Streaming architecture to the rescue

How we solved the challenges of scale and catalogue updating

The second RecSys London meetup took place at Criteo Labs’ office. As well as having a great roof terrace with matching view, it also made a great venue for an informal evening full of talks, Q&A, networking, drinks and tasty food.

Our Lead Data Scientist Dr. Mahbub Gani had the opportunity to speak about the challenges of scale and catalogue updating and share the new streaming architecture being implemented at Bibblio.

Here’s a transcript of his talk, Practical Streaming:


“Hello, I’m Mahbub Gani. I’m the Lead Data Scientist at Bibblio and today I’d like to talk about what I call ‘practical streaming’. Before I dive into the challenges we were trying to solve, I want to start off with the following maxim about the importance of balance.

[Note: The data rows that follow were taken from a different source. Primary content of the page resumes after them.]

(* ===== verification/Prelude.v ===== *)
(** * Tessivum: a verification library for the Rust agent harness

    Tessivum runs coding agents.  A _session_ is an append-only log of events;
    everything else of the program is either a service that appends to it and
    folds its own state back from it (goals, schedules, plan mode, permissions,
    approvals, questions, projections), a back end that stores it, or the agent
    that drives a model over it.  The library models these parts as functions and
    proves what makes each of them correct.

    ** Parts, files and the code they model

    For a part [X], [X.v] holds the definitions, [XFacts.v] (and the other
    [...Facts] files) the lemmas, [ServiceCodec] and the other [...Codec] files
    concrete instances of the derived serialisers for the witnesses, and
    [XProps.v] its properties.  Those numbered C1, C2, ... in the order of their
    importance are the main ones; the others stand without a number.

    - [Prelude]: results as a monad, loops with early return, machine integers
      and string helpers, tactics and hints.  [Json] (serde_json values,
      accessors, the class [Wire] of derived serialisers with its [WireLaw]) and
      [Codec], [JsonTextCodec]: concrete codecs, used by witnesses only.
    - [Protocol] (protocol.rs, error.rs): the wire data and every [validate].
    - [Session] (session.rs): the trait [SessionPersistence] of storage back ends
      with its documented laws, the in-memory back end [Memory], admission and
      replay of events ([admit_event], [build_state]), the appends, the store of
      live sessions ([Module Store]), the replayed inbox ([Module Inbox]), the
      closing of interrupted turns ([Module Closers]).  [SessionFacts],
      [RestoreFacts].
    - [Jsonl] (persistence_jsonl.rs): the file back end, down to bytes, with an
      injected fault at each input or output step ([Disk]).
    - [Projection] (projection.rs): folds of JSON callbacks over the log, frames,
      checkpoints.
    - [Calendar], [Schedule] (schedule.rs): civil time and its formats; reminders
      folded from the log, the tool handlers, the driver.
    - [Goal] (goal.rs): the ledger, the compare-and-swap service with its retry
      loop, the rounds.  [GoalLedgerFacts] relates the ledger to an abstract
      machine of one goal; [GoalWriteFacts] treats the service.
    - [Approval] and [ApprovalHost] (approval.rs): a decision of one agent, and the
      host's table of the requests that wait for a browser.
    - [Question], [Planning] (question.rs, planning.rs): questions to the user,
      plan mode and its review, todo lists.
    - [Permissions] (permissions.rs): presets, the durable facts, the policy text.
    - [ToolSchema], [Tools] (tools.rs): the schema dialect, scopes and their
      narrowing, the registry, the execution of a call.
    - [AgentInbox] (agent.rs): the live inbox with its reservations ([Module
      Inbox], [InboxState]) and the guards of the agent around it.
    - [Llm] (llm.rs): providers, one generation as a stream, the assembly of a
      message, retry policies in IEEE doubles ([SpecFloat]).
    - [SystemPrompt] (system_prompt.rs), [SkillText] (skills.rs and the gestures of
      agent_loop.rs): what goes into a prompt.
    - [AgentLoop], [AgentTurn] (agent_loop.rs): the appends and the context of a
      turn; one step (generation with retries and recovery, tools) and the turn
      around it.  [AgentTurnFacts]: the automaton of a turn's events and the triples
      that follow a computation through it; [AgentRetryFacts]: the bounds of its
      loops.
    - [AgentDrive] (agent_loop.rs): the worker of an agent and its clients as the
      steps of one transition system.
    - [Compaction] (compaction.rs): the plan of one compaction, what a recovery
      selects and protects, and the service ([Module Service]) as programs of a
      state and error monad over a session and its back end, with the other tasks
      between any two of their calls.  [CompactionFacts]: tool pairs, boundaries and
      batches; [CompactionLogic]: rules of the monad, one triple for all
      postconditions; [CompactionRunFacts]: the measure of a recovery and what its
      rounds keep; [CompactionLogFacts]: the events it writes; [AgentCompaction]
      puts the service into the agent's loop.
    - [Storage] (storage.rs): documents of tables and units, the contract of a back
      end ([StorageBackend], [StorageBackendLaws]) with the in-memory one, and the
      registry ([Module Registry]): openings, commits, closings and the shutdown as
      tasks, one step between two awaits.  [StorageFacts], [StorageRunFacts].
    - [RemoteAccess] (remote_access.rs): paired devices and their sessions, the
      checks, the store's file with a fault at each input or output step, and every
      operation under the lock ([Module Remote]).  [RemoteFacts], [RemoteRunFacts]
      (what an exchange may have given away, what a restart reads, the codec of its
      witnesses).
    - [Attachments] (attachments.rs): identifiers and references of images, Base64,
      the headers of the four formats with every access of a byte, and the store:
      one step per system call, between two of which other tasks change the
      directory, each of which can fail ([AttachmentDisk]).  [AttachmentFacts].
    - [Responses] (openai_responses.rs, and [decode_mcp_image] of mcp.rs): routes and
      models, the table of tool names, the body of a request, the decoder of
      server-sent events, the events of a response ([Module ResponseEvents]), the
      stream and the errors of HTTP.  [CompatibleApi] (compatible_api.rs): the same
      for chat completions ([Module Chat]) and Anthropic ([Module Anthropic]).
      [ProviderFacts]: the decoder against an encoder, Base64 both ways, names;
      [ProviderStreamFacts]: well-formed streams as a relation, that the assembler
      of [Llm] accepts them, and that each protocol produces them.
    - [Samples]: the concrete sessions of the witnesses.

    Functions keep the names of the code; where two components use one name, a
    Module or the file's name tells them apart.  A method that holds a lock is a
    function of the state the lock protects.  Where the code releases its lock or
    awaits, what other tasks do is a field of an environment record
    ([te_between], [le_others], and the like): the theorems hold for each
    environment, so for every interleaving.  An [expect], an index out of range or an
    [unreachable!] that a caller could reach is the outcome [None]; errors are
    values of [result].  A [BTreeMap] or [HashMap] is a [gmap], or an association
    list where its order is observed; [u64] is [N] and [i64] is [Z], with the
    overflow checks of the code.

    ** What the properties show

    - Sessions ([SessionProps]): live admission agrees with replay, an append is
      atomic, live sessions are durable prefixes, restoration rebuilds them, an
      interrupted turn is durably closed, the surface cites its events.
    - The file back end ([JsonlProps]): it refines the map of logs that the trait
      promises, each read (headers, inspections, events, texts, the listing)
      returns what was written; the torn-tail defect.
    - Projections ([ProjectionProps]): live folds, replays and checkpoints agree.
    - Schedules ([ScheduleProps]): the log implements a list of reminders; the
      driver ends, waits for what it should and loses nothing; records survive
      their JSON form.
    - Goals ([GoalProps]): the ledger is the replay of the log whatever other tasks
      append, goals follow the abstract machine, the retry loop ends.
    - Approvals, questions, plans ([ApprovalProps], [PlanningProps]): decisions fail
      closed and are audited, the first answer is final; the tool that leaves plan
      mode succeeds only after a review and never changes the mode itself (the
      user's own command needs no review).
    - Tools ([ToolProps]): a handler runs only when scope, schema and approval
      permit; when a call returns; a scope never broadens.
    - The agent ([AgentProps]): the live inbox implements two queues among its
      users; an assembled message is what the stream said; each turn is bracketed in
      the log and ends, each worker that is idle has served what was committed, and
      a woken worker settles; the delays of a retry stay within their bounds.
    - Compaction ([CompactionProps]): calls and results stay together, seeds and the
      latest context survive a recovery, which ends by itself, its events are
      bracketed unless the session refuses an end, and it does not disturb the
      brackets of a turn.  The world of the service has one history variable, the
      appends that the session refused ([cw_refused]), which no operation reads.
    - Storage ([StorageProps]): commits of a domain serialise and are durable before
      they are seen, the shutdown is final, and the opening that escapes it.
    - Remote access ([RemoteProps]): who is authenticated was paired and not revoked,
      a token pairs one device, a restart brings back what memory had or is one
      failed write ahead of it.
    - Attachments ([AttachmentProps]): headers are read in range, a batch is saved as
      a whole or not at all, what is read is what the identifier names; the rollback
      that takes a file of another task.
    - Providers ([ProviderProps]): the streams of all protocols are assembled into
      what was streamed, events and tool names come back, an image that is sent is
      the one that is stored; the call without arguments that blocks a conversation.
    - Permissions and protocol ([ApprovalProps], [ProtocolProps]): further
      theorems, not in the numbered list.

    ** Fuel and bounds

    [Goal.write_loop] retries a write while other tasks append between its steps;
    its fuel is universally quantified and the property of its end gives the bound
    (two rounds beyond the disturbed ones).  [Jsonl.zstd_records] takes the number of bytes
    left as fuel: a frame has a header of several bytes, so each round consumes
    one.  [AgentTurn.generation_loop] is called with
    the retries of the policy plus two, which its property shows to be enough.
    [Compaction.Service.recover] takes the bound of the code's own loop, twice the
    length of the surface plus one, and its property shows that a larger one changes
    nothing.  Sums of sizes in memory are unbounded naturals where the code adds
    [u64]s without a check; the sum of a recorded usage, whose numbers are data,
    wraps around as in a release build ([Compaction.u64_sum]).
    [Responses.drain] takes the length of the buffer, of which every event consumes
    at least two bytes ([ProviderFacts] gives its equation without fuel), and
    [Attachments.parse_jpeg_from] that of the image.
    [SkillText.span_segments] and the word splitters take the length of the
    text.  [Schedule.drive] is not fuelled: it is one drive, which
    says how the next one is asked for (at once, when the busy agent is idle, or on
    the timer), and its property bounds the drives that follow at once by the
    reminders that are due.

    ** Not modelled

    The derived serialisers and the JSON text form (parameters [...Wire],
    [JsonText]); zstd and CRC ([Zstd]); clocks, fresh identifiers and random
    numbers (arguments); handlers, hooks, answerers, provider adapters and
    projection callbacks, which are clients' code (parameters or quantified
    functions).  The HTTP client, the URL parser and the check of header values are
    parameters of the provider protocols; a race between a cancellation and the
    network is the value that it yields ([Incoming], [Answer]).  The HTTP server, bridge, host, subprocess and plugin layers are input
    and output around these services and are left out, as are the SQLite back
    end (its contract is [SessionPersistence]), subagents, settings, the file-system
    parts of skills and the resolution of modes and resources at the start of
    agent_loop.rs.  A future that is dropped at an await is not modelled, in the
    compaction, the storage and elsewhere: each operation runs to its end or for
    ever.  SHA-256 and the JSON text of the device store are parameters
    (the length of a digest is the law [Sha256Law]); the timers
    of remote access are recorded but do not fire (what an expired session may do is
    checked where it is used), and the replacement of a file on Windows and the
    process's umask are left out. *)

From stdpp Require Export prelude gmap strings list sorting fin_maps pretty.
From Stdlib Require Export ZArith Lia Ascii.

Miyoko Shida Rigolo at InnoTown® 2014 exhibiting balance with exquisite skill

“Improving your recommender system is all about balancing between your aspirations and the time-to-market.

“Our initial recommender system aimed to deliver suggestions related to source documents in a “semantic” sense. After running a series of experiments, including subjective, blind evaluations by the Bibblio team, we discovered that TF-IDF outperformed other options such as Word2vec and Latent Dirichlet Allocation. This was due to the data available at the time and the nature of content of Bibblio’s clients. We started delivering relevant content recommendations using TF-IDF vectorisation and nearest neighbours.

“Having that in mind, we were presented with two challenges we tried to solve to improve our recommender system for our client base.

“Firstly, the scale challenge. Not surprising at all. With TF-IDF vectorisation using nearest neighbours you have the quadratic complexity challenge of performing pairwise comparisons of different embeddings for the items in your content pool. This is a canonical example of the way in which algorithmic inefficiencies and complexities can influence the business greatly. We have quite a tight on-boarding pipeline for our clients, and we basically throttle that pipeline because we have to wait for a few hours for these pairwise comparisons to be completed. That’s not viable for some of our clients.

“This is connected to the second challenge, which we call the content update challenge. Some of our clients, for example The Day who provide an online news service for schools, publish new articles on a daily basis. It’s in their best interest, and therefore in our interest, that those ‘fresh’ content items are reflected in the recommendations served to their users. With our pre-streaming architecture we need to wait an hour or so, before the recommendations for the freshly ingested items are available. This is because you have to perform the pairwise comparisons which present quadratic complexity.

“We also have other types of clients, for example the Canadian Electronic Library (CEL), who are not ingesting books on an hourly or even daily basis. In this case, we can afford to do a full or bulk index of the entire corpus overnight or when a reasonable number of content items have been accumulated in our system. A subliminal message, by coincidence, in the recommendations for CEL here — Balancing Act.

“This [below] is a busy slide, deliberately so. See it as an attempt to obfuscate our secret sauce. Actually no — it’s not rocket science! I’m just going to run through the principal components of our streaming architecture.

“Streaming is coming to the rescue here. And I’d rather call it quasi-streaming. So we’re not using Spark- streaming, we’re using a conventional Spark architecture to address the streaming problem. So as before, we generate these TF-IDF embeddings, these vectors, for the new items and the original items. But we do have the option of persisting the original item vectors.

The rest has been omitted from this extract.